(** ** Fuel

    The fuel of the two loops stands for the time the call is left to
    run.  A computation [Finishes] if it never runs out of it; [m']
    [Extends m] if it does what [m] does wherever [m] does not run out
    of fuel. *)

Definition Finishes {A} (m : M A) : Prop :=
  forall w, fst (m w) <> OutOfFuel.

Definition Extends {A} (m m' : M A) : Prop :=
  forall w, fst (m w) <> OutOfFuel -> m' w = m w.

Lemma Finishes_ret A (a : A) : Finishes (ret a).
Proof. intros w. discriminate. Qed.

Lemma Finishes_bind A B (m : M A) (f : A -> M B) :
  Finishes m -> (forall a, Finishes (f a)) -> Finishes (bind m f).
Proof.
  intros Hm Hf w. unfold bind. specialize (Hm w).
  destruct (m w) as [[a|e|] w1]; simpl in *.
  - apply Hf.
  - discriminate.
  - exfalso. apply Hm. reflexivity.
Qed.

Lemma ends_bind A B (m : M A) (f : A -> M B) w :
  fst (m w) <> OutOfFuel ->
  (forall a w1, m w = (Ret a, w1) -> fst (f a w1) <> OutOfFuel) ->
  fst (bind m f w) <> OutOfFuel.
Proof.
  intros Hm Hf. unfold bind.
  destruct (m w) as [[a|e|] w1]; simpl in *.
  - apply Hf. reflexivity.
  - discriminate.
  - exfalso. apply Hm. reflexivity.
Qed.

Lemma Extends_refl A (m : M A) : Extends m m.
Proof. intros w _. reflexivity. Qed.

Lemma Extends_bind A B (m m' : M A) (f f' : A -> M B) :
  Extends m m' -> (forall a, Extends (f a) (f' a)) ->
  Extends (bind m f) (bind m' f').
Proof.
  intros Hm Hf w H. unfold bind in *.
  assert (N : fst (m w) <> OutOfFuel).
  { intros C. apply H. destruct (m w) as [[a|e|] w1]; simpl in *;
      try discriminate. reflexivity. }
  rewrite (Hm w N). destruct (m w) as [[a|e|] w1]; try reflexivity.
  apply Hf. exact H.
Qed.

Section Fuel.

Variable E : Env.

Lemma Finishes_time_time : Finishes (time_time E).
Proof. intros w. discriminate. Qed.

Lemma Finishes_datapoints_new : Finishes (datapoints_new E).
Proof. intros w. discriminate. Qed.

Lemma Finishes_time_sleep secs : Finishes (time_sleep E secs).
Proof. intros w. unfold time_sleep. destruct (Qltb secs 0); discriminate. Qed.

Lemma Finishes_socket_sendall data : Finishes (socket_sendall E data).
Proof.
  intros w. unfold socket_sendall. destruct (link_down E (tick w));
    discriminate.
Qed.

Lemma Finishes_socket_recv n : Finishes (socket_recv E n).
Proof.
  intros w. unfold socket_recv. destruct (link_down E (tick w));
    discriminate.
Qed.

Lemma Finishes_datapoints_append s : Finishes (datapoints_append E s).
Proof.
  intros w. unfold datapoints_append. destruct (datapoints w); discriminate.
Qed.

◆ ◆ ◆ ◆

EXERCISE PROMPT » Check each line of the records for "OutOfFuel" and copy the ones that contain it.

ANSWER BOX »
  forall w, fst (m w) <> OutOfFuel.
  forall w, fst (m w) <> OutOfFuel -> m' w = m w.
  fst (m w) <> OutOfFuel ->
  (forall a w1, m w = (Ret a, w1) -> fst (f a w1) <> OutOfFuel) ->
  fst (bind m f w) <> OutOfFuel.
  assert (N : fst (m w) <> OutOfFuel).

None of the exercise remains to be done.